庭先で薬草を煎じていた蓮花は、手をとめて立ち上がる。
呼び止める蓮花の声に、男たちは馬をとめた。
軽装を装ってはいるが、がっちりした体格からして武人であろう。
町を見回る警備の役人よりも、はるかに強そうだ。
着ている衣の生地もしっかりしているから、きっと、それなりの身分の人たちだと思われる。それに、田舎っぽさがない。おそらく、都からやって来た者か。
身分ある者がなぜ、こんな辺鄙な山奥にやって来たのか知らないが、この先に続く森はとにかくヤバいのだ。
森を抜けた先には町があり、その町を抜けたその向こうに景安の都がある。
しかし、彼らが向かう森は通称〝虚ろの森〟と呼ばれ、魑魅魍魎といったたぐいのモノが現れるため、地元の者でも好き好んで入っていこうとはしない森だ。それも、間もなく日が暮れようとしている夜の森に。

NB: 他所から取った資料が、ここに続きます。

Lemma mdl_minted o op : (1 <= occ (Ref o true) (op_minted o op))%nat -> op_Mdl op = true.
Proof.
  intros H%occ_elem. unfold op_minted in H. destruct (Z.to_nat _); [by apply list_elem_of_singleton in H|]. apply elem_of_cons in H as [H|[? _]%elem_of_replicate]; [|done]. unfold main_ref in H. destruct (op_Irp op); [done|by injection H..].
Qed.
Ltac op_of Hi r o Hl op Ho Hc := destruct (own_op _ _ _ r o Hi) as (op & Ho & Hc); [done|rewrite Hl; left|]; rewrite Ho; cbn [mbind option_bind].
Lemma defined x T F c ch K : inv x (T :: F) -> call_pre c T K -> unused x ch -> is_Some (socket_step x c ch).
Proof.
  intros Hi Hp [Hu1 Hu2]. destruct c; cbn [socket_step]; try (by eexists); cbn [SocketsInvariant.call_pre] in Hp; unfold on_op.
  - destruct Hp as (l & Hl & _). pose proof (blocks _ _ Hi) as Hb. rewrite own_total_cons, (occ_perm _ _ _ Hl), occ_cons, one_same in Hb. unfold free_block. destruct (x_Blocks x); [lia|by eexists].
  - destruct (ch_Yes ch); [|by eexists]. unfold present. rewrite bool_decide_false by done. by eexists.
  - destruct Hp as (l & Hl & _). destruct (take_out_some s (x_Sockets x)) as (l' & ->); [|by eexists]. eapply own_sock; [exact Hi|rewrite Hl; left].
  - destruct (x_List x); by eexists.
  - destruct Hp as (l & Hl & _). rewrite (own_present _ _ _ (cn_Id c) Hi) by (rewrite Hl; left). cbn [negb]. destruct (_ <=? _); by eexists.
  - destruct (_ || _); by eexists.
  - destruct (x_Running x); by eexists.
  - destruct (x_ShuttingDown x); by eexists.
  - destruct (_ && _); by eexists.
  - destruct Hp as (l & Hl & _). rewrite (own_present _ _ _ (cn_Id c) Hi) by (rewrite Hl; left). by eexists.
  - destruct Hp as ((l & Hl) & _). rewrite (own_present _ _ _ (cn_Id c) Hi) by (rewrite Hl; left). by eexists.
  - rewrite Hu2. by eexists.
  - destruct Hp as (k & mdl & l & Hl & _). op_of Hi (Fresh o k mdl) o Hl op Ho Hc. rewrite (occ_perm _ _ _ Hl), occ_cons, one_same in Hc. destruct (fresh_minted o k mdl op) as (_ & -> & _); [lia|].
    rewrite (own_present _ _ _ (kind_socket k) Hi); [by eexists|]. rewrite Hl. right. apply elem_of_app. left. destruct k; left.
  - destruct Hp as ((m & l & Hl) & _). op_of Hi (Ref o m) o Hl op Ho Hc. by eexists.
  - destruct Hp as ((m & l & Hl) & _). op_of Hi (Ref o m) o Hl op Ho Hc. by eexists.
  - destruct Hp as ((m & l & Hl) & _). op_of Hi (Ref o m) o Hl op Ho Hc. by eexists.
  - destruct Hp as ((m & l & Hl) & _). op_of Hi (Ref o m) o Hl op Ho Hc. by eexists.
  - destruct Hp as (l & Hl & _). op_of Hi (Ref o false) o Hl op Ho Hc. by eexists.
  - destruct Hp as (l & Hl & _). op_of Hi (Ref o true) o Hl op Ho Hc. pose proof (op_blocks_in _ _ _ _ Hi Ho) as Hb. rewrite (occ_perm _ _ _ Hl), occ_cons, one_same in Hc. rewrite (mdl_minted o op) by lia.
    unfold free_block, op_blocks in *. destruct (x_Blocks x); [lia|by eexists].
  - destruct Hp as (l & Hl & _). op_of Hi (Dead o) o Hl op Ho Hc. pose proof (op_blocks_in _ _ _ _ Hi Ho) as Hb. unfold free_block, op_blocks in *. destruct (x_Blocks x) as [|[|n]]; [lia..|by eexists].
  - destruct Hp as (Ht & _). destruct (j_knows _ _ _ Hi) as [(_ & _ & Hw) _]. destruct (Hw Ht) as [-> _]. by eexists.
  - destruct Hp as (l & Hl & _). assert (Hf : Flight ∈ t_Own T) by (rewrite Hl; apply has_flight). destruct (queue_empty _ _ _ Hi Hf) as [-> _]. rewrite (j_item _ _ _ Hi); [by eexists|]. rewrite (own_flight _ _ _ Hi Hf). lia.
  - destruct Hp as (l & Hl & _). rewrite (own_present _ _ _ (cn_Id c) Hi) by (rewrite Hl; left). by eexists.
Qed.
End Calls.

やむなく通る時は、日の高い時間に、みな、拝みながら通り抜けていく。
人が踏み込むのをためらう魔の森だが、実は食材が豊富なのだ。
春はたけのこ、夏は果物。秋は木の実やきのこ、冬はユリ根にハマダイコンといった食料がたくさんで、さらに貴重な薬草も生えているから、蓮花自身、それこそ拝みながら森の中をうろついている。
「ああ、知っている。この森が悪霊が巣くう〝虚ろの森〟だからだろう?」
先頭にいる、たぶん一番偉いと思われる男が答えた。
武人と聞くと怖そうと思ってしまうが、男の声は意外にも若く、甘さを含む優しい響きであった。
「へえ、そのことは知ってるんだ。でも違うよ」
「違う?」
「今夜は荒れそうだから」
蓮花の言葉に、男たちはゆるりと空を見上げた。
目の覚めるような真っ青な空には雲一つなく、風も穏やかで、雨が降る気配など微塵も感じられない。
「おいおいお嬢さん、雨が降るっていうのかい? 嘘を言ってはいけないよ」
先頭の男以外、みな馬鹿にしたように笑い声をあげた。
「は? 雨が降るなんて誰が言った?」
蓮花の言葉に、男たちは顔を見合わせた。
「将軍、こんな小娘など相手にせず行きま……」
将軍と呼ばれた男は片手をあげ、従者の言葉を遮ると、何を思ったのか馬からおりた。
蓮花があごを仰け反らせて見上げるほど背の高い男だ。
衣服の上からでも分かるくらい逞しい身体つき。肩幅も広く、がっちりとしている。なのに、顔立ちは思わず息を飲んでしまいそうなくらい整った男前の色男。女たちからたいそうモテるであろう。
男は蓮花が煎じている薬草の入った土鍋に視線を落とす。
「茶か?」
茶だったら一杯飲ませろと言いたいのか。だが、残念なことに、これは茶ではない。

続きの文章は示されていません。